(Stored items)
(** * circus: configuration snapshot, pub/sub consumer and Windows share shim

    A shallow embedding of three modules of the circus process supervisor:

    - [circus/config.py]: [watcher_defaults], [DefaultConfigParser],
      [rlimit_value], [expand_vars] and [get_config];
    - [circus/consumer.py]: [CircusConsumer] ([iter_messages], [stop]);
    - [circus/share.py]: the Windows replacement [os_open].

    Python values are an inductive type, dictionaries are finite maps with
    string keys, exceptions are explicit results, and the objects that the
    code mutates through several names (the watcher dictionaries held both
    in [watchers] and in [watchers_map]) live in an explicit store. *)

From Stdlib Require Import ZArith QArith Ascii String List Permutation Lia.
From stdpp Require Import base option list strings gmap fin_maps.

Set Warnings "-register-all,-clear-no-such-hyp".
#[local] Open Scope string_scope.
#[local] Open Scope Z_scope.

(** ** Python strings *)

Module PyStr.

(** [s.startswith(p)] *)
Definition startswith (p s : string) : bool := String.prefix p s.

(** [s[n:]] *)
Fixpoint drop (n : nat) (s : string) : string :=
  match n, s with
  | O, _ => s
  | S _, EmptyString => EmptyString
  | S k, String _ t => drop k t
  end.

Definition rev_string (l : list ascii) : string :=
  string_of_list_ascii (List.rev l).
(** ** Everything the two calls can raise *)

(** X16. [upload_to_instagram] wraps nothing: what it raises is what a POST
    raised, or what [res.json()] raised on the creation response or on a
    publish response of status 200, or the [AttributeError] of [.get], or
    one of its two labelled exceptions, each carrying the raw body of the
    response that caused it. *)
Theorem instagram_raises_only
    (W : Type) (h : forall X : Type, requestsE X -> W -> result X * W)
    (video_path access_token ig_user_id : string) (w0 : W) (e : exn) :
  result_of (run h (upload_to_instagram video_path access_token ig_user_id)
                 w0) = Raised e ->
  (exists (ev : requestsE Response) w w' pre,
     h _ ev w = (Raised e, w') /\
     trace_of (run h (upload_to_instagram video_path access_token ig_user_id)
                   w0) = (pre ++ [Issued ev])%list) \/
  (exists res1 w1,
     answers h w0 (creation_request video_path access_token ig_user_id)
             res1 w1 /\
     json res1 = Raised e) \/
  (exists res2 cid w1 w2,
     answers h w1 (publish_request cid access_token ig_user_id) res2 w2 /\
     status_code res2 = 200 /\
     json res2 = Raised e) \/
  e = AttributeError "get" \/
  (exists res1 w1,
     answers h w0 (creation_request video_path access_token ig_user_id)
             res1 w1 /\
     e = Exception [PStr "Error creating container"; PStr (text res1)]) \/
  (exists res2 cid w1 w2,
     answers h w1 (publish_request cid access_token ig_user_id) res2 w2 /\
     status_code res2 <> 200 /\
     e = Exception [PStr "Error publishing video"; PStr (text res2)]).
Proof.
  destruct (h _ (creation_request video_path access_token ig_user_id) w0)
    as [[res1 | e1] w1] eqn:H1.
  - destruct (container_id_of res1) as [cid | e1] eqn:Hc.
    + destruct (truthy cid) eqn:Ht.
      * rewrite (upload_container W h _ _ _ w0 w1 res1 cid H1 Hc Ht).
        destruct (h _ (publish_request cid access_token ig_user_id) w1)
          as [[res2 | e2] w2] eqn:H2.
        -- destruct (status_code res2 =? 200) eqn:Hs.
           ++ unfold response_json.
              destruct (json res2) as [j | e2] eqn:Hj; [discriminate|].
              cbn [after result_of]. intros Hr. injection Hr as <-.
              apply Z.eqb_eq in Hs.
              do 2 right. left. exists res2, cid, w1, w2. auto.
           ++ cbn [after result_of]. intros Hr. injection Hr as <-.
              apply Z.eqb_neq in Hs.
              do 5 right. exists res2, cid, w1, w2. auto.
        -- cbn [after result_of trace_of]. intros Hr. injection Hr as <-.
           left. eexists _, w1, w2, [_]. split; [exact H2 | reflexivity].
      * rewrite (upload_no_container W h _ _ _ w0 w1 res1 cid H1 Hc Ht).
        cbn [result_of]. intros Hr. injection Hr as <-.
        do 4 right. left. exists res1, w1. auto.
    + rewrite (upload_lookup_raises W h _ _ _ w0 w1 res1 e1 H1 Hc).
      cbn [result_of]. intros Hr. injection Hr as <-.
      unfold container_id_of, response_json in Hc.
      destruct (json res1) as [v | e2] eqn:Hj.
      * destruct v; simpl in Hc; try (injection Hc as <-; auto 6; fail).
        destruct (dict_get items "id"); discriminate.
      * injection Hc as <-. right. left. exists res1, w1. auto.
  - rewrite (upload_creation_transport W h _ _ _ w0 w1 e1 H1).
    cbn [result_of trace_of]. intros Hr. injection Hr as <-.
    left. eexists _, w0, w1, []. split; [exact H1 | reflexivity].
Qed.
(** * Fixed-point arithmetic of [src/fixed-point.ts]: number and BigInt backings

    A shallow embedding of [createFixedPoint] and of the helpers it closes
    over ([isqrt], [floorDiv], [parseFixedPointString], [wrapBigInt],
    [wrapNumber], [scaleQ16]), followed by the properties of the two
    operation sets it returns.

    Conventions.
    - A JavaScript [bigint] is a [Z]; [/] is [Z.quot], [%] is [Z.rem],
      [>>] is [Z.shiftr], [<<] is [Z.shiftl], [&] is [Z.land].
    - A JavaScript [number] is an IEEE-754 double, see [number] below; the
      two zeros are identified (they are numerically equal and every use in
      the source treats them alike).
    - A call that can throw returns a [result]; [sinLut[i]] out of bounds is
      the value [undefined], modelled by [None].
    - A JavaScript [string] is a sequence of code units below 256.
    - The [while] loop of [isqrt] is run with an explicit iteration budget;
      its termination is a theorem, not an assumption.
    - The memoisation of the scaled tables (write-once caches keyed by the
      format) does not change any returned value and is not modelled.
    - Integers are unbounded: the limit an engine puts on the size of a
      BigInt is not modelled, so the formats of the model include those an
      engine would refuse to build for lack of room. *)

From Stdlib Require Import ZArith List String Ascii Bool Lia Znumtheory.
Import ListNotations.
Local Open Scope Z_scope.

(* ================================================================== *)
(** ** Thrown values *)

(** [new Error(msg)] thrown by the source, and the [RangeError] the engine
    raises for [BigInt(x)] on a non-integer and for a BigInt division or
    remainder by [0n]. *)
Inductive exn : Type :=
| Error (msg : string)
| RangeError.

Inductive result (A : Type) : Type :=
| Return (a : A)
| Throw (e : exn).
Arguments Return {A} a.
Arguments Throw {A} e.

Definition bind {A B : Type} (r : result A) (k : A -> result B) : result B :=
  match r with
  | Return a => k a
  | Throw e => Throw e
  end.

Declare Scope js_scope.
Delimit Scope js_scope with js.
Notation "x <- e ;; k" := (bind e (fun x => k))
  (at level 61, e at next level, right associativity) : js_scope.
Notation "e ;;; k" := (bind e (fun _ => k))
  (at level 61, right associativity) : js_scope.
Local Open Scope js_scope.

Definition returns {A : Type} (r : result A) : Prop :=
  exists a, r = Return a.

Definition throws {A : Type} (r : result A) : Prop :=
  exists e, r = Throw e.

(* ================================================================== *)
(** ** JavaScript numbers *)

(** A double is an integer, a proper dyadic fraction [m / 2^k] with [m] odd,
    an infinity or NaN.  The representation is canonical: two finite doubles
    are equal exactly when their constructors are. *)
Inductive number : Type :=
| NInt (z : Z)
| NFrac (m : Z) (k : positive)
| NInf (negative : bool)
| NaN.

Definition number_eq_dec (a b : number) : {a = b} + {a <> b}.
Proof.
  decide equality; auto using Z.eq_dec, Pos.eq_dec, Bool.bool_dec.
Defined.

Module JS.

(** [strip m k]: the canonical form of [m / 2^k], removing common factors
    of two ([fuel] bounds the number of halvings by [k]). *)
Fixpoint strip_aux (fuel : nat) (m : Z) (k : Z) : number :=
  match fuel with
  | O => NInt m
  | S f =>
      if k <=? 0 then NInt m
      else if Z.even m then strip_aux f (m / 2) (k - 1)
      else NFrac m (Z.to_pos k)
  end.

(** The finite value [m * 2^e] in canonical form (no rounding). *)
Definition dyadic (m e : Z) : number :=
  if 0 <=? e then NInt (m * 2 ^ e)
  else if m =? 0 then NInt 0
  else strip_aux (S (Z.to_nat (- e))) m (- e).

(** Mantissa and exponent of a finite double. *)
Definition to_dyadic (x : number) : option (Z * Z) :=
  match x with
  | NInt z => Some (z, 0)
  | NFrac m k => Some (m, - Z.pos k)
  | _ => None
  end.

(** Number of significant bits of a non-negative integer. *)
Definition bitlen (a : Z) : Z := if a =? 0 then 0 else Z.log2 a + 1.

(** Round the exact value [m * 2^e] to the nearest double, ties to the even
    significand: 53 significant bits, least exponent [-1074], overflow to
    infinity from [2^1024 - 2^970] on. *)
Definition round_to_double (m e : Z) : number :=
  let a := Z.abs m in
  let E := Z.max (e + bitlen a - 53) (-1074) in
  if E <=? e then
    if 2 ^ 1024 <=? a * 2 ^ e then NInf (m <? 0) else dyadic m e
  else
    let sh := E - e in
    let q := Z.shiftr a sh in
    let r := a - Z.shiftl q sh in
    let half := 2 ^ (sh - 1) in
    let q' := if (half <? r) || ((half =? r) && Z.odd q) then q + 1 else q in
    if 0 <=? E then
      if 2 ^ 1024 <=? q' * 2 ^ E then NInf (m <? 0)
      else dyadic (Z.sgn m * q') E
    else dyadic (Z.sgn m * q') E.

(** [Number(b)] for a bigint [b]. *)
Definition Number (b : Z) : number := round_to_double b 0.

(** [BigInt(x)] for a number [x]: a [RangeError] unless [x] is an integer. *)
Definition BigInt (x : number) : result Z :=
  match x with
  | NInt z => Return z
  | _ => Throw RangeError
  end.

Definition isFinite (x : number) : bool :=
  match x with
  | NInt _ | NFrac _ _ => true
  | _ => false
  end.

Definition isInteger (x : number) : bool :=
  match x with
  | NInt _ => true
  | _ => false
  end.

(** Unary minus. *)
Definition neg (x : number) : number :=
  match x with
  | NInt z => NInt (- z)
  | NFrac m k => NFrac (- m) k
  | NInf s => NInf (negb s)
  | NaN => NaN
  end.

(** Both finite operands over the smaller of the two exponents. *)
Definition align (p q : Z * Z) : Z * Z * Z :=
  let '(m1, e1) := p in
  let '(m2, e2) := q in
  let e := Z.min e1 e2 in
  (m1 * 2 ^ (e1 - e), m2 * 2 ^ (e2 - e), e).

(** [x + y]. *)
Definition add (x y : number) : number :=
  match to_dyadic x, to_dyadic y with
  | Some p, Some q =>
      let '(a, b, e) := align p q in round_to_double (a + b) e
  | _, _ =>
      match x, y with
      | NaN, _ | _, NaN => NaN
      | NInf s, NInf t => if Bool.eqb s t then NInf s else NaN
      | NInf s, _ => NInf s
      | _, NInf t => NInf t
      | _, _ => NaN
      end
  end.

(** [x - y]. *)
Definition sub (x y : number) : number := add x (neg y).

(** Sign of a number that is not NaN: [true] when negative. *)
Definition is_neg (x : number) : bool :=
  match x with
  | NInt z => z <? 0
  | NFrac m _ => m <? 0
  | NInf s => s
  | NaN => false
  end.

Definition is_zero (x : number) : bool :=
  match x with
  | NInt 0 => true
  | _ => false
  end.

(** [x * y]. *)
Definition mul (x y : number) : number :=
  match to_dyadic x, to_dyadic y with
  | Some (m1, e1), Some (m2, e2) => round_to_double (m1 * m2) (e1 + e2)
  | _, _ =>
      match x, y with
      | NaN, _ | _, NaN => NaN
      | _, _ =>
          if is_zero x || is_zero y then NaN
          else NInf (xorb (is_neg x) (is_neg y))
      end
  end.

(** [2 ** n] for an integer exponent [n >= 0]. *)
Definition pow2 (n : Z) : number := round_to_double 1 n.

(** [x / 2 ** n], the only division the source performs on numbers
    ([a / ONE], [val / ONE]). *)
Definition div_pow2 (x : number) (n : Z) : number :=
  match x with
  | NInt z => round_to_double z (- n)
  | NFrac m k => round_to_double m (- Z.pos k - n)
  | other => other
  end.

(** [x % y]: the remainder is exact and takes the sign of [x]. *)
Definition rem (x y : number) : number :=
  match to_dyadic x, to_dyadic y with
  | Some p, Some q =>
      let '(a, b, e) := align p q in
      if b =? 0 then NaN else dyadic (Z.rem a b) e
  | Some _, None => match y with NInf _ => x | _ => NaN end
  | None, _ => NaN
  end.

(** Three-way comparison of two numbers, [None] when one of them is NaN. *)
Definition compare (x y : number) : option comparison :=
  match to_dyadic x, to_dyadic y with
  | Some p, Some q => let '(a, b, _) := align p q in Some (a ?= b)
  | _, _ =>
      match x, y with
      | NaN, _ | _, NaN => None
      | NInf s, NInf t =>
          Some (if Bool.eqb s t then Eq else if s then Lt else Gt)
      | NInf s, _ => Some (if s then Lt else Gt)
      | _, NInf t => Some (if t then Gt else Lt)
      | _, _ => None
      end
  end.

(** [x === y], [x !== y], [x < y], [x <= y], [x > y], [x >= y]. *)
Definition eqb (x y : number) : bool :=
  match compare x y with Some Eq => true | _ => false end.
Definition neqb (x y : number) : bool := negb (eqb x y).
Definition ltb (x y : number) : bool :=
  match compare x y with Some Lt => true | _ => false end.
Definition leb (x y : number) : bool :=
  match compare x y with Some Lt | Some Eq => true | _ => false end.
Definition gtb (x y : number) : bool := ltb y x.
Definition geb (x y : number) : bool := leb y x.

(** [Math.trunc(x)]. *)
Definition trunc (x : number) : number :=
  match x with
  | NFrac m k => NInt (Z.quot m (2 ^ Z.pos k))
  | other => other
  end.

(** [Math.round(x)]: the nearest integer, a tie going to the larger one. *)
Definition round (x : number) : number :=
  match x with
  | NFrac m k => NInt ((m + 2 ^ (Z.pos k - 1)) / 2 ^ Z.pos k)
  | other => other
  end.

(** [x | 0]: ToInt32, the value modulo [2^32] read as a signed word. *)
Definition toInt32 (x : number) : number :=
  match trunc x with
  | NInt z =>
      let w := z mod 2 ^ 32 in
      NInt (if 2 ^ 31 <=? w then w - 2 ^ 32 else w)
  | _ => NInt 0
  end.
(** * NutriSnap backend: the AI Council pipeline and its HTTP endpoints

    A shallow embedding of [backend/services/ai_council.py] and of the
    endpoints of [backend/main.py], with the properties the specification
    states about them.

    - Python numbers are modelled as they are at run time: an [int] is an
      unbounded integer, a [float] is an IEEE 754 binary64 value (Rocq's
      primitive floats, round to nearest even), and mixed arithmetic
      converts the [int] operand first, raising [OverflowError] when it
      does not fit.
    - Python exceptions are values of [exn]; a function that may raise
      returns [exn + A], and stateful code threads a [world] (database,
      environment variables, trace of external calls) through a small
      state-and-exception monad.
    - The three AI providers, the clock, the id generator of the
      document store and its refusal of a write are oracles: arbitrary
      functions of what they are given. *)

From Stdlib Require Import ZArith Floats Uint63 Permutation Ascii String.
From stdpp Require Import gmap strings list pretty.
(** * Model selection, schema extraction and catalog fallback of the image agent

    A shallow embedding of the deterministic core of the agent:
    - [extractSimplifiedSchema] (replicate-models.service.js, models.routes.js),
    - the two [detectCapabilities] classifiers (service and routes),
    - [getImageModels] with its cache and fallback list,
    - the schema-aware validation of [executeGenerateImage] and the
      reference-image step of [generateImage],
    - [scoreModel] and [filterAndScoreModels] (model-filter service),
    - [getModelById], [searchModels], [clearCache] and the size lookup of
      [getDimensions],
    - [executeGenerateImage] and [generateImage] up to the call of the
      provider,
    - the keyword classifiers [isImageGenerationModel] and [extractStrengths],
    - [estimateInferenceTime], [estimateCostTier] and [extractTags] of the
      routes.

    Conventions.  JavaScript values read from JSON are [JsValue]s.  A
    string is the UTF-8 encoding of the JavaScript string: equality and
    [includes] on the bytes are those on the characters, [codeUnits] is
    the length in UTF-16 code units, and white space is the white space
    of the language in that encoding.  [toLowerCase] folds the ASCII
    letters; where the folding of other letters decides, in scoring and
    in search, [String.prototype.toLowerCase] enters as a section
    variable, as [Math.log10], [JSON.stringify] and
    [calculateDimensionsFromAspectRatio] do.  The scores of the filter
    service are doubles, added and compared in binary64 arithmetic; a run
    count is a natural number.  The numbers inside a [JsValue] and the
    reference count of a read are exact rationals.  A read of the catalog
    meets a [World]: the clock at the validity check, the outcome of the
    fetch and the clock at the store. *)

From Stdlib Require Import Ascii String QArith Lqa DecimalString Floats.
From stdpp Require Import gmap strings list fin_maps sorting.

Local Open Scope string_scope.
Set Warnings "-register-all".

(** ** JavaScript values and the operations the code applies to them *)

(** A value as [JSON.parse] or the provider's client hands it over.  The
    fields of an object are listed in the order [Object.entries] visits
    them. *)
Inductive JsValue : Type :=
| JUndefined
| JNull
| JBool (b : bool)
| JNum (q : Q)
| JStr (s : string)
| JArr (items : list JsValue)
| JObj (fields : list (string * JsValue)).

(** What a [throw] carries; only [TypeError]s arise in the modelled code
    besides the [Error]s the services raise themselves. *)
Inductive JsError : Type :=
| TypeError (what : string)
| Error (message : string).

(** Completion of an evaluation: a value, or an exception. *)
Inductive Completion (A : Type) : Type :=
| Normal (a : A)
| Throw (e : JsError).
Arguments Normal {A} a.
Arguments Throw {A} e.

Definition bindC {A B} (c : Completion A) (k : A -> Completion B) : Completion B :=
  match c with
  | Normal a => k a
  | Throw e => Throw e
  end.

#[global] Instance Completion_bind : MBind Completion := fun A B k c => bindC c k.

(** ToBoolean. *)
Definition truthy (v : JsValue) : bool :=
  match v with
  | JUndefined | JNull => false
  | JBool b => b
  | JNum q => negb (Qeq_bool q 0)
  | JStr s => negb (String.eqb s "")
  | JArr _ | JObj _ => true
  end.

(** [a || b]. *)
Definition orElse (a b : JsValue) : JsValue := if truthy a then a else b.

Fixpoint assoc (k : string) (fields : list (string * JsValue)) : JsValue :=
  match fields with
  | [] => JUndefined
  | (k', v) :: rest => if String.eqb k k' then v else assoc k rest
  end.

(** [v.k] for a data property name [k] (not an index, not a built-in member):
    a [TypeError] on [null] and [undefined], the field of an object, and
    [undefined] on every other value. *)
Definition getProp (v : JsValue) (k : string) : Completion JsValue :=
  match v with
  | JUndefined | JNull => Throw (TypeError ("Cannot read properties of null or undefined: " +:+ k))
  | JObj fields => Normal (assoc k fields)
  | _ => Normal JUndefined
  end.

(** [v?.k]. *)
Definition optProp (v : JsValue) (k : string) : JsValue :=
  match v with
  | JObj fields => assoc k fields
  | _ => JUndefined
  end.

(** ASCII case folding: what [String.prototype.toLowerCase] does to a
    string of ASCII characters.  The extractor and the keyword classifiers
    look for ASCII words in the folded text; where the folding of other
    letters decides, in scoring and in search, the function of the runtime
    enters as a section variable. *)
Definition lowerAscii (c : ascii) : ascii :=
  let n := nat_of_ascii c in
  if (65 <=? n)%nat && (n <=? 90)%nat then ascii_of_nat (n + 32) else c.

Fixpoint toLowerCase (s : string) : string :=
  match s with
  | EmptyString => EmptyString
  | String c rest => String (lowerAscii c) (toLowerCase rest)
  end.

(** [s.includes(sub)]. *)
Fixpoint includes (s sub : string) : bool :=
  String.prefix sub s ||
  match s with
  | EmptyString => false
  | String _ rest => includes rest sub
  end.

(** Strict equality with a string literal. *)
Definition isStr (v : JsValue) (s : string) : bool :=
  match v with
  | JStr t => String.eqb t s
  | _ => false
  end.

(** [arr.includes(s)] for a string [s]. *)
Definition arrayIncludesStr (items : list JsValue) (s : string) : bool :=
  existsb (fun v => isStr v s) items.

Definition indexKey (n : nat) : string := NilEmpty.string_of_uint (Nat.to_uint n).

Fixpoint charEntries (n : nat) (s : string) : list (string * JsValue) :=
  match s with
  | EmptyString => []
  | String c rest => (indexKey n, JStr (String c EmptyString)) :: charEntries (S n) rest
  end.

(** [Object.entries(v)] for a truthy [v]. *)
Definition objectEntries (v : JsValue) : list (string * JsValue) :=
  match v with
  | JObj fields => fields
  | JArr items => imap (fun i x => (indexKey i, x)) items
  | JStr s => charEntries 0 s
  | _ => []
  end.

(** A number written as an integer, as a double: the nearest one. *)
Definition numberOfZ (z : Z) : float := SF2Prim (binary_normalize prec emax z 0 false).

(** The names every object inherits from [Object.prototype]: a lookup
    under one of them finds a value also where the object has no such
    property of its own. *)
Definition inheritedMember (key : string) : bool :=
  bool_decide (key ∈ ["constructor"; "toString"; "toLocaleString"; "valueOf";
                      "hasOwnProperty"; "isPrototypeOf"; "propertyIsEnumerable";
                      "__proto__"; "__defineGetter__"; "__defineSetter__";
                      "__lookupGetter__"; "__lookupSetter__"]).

• [Task directions]: There is a run of lines above from the one with "From Stdlib Require Import ZArith Floats" to the one with "fields of an"; print exactly that run, both ends included, and nothing else.

• [Your response]:
From Stdlib Require Import ZArith Floats Uint63 Permutation Ascii String.
From stdpp Require Import gmap strings list pretty.
(** * Model selection, schema extraction and catalog fallback of the image agent

    A shallow embedding of the deterministic core of the agent:
    - [extractSimplifiedSchema] (replicate-models.service.js, models.routes.js),
    - the two [detectCapabilities] classifiers (service and routes),
    - [getImageModels] with its cache and fallback list,
    - the schema-aware validation of [executeGenerateImage] and the
      reference-image step of [generateImage],
    - [scoreModel] and [filterAndScoreModels] (model-filter service),
    - [getModelById], [searchModels], [clearCache] and the size lookup of
      [getDimensions],
    - [executeGenerateImage] and [generateImage] up to the call of the
      provider,
    - the keyword classifiers [isImageGenerationModel] and [extractStrengths],
    - [estimateInferenceTime], [estimateCostTier] and [extractTags] of the
      routes.

    Conventions.  JavaScript values read from JSON are [JsValue]s.  A
    string is the UTF-8 encoding of the JavaScript string: equality and
    [includes] on the bytes are those on the characters, [codeUnits] is
    the length in UTF-16 code units, and white space is the white space
    of the language in that encoding.  [toLowerCase] folds the ASCII
    letters; where the folding of other letters decides, in scoring and
    in search, [String.prototype.toLowerCase] enters as a section
    variable, as [Math.log10], [JSON.stringify] and
    [calculateDimensionsFromAspectRatio] do.  The scores of the filter
    service are doubles, added and compared in binary64 arithmetic; a run
    count is a natural number.  The numbers inside a [JsValue] and the
    reference count of a read are exact rationals.  A read of the catalog
    meets a [World]: the clock at the validity check, the outcome of the
    fetch and the clock at the store. *)

From Stdlib Require Import Ascii String QArith Lqa DecimalString Floats.
From stdpp Require Import gmap strings list fin_maps sorting.

Local Open Scope string_scope.
Set Warnings "-register-all".

(** ** JavaScript values and the operations the code applies to them *)

(** A value as [JSON.parse] or the provider's client hands it over.  The
    fields of an object are listed in the order [Object.entries] visits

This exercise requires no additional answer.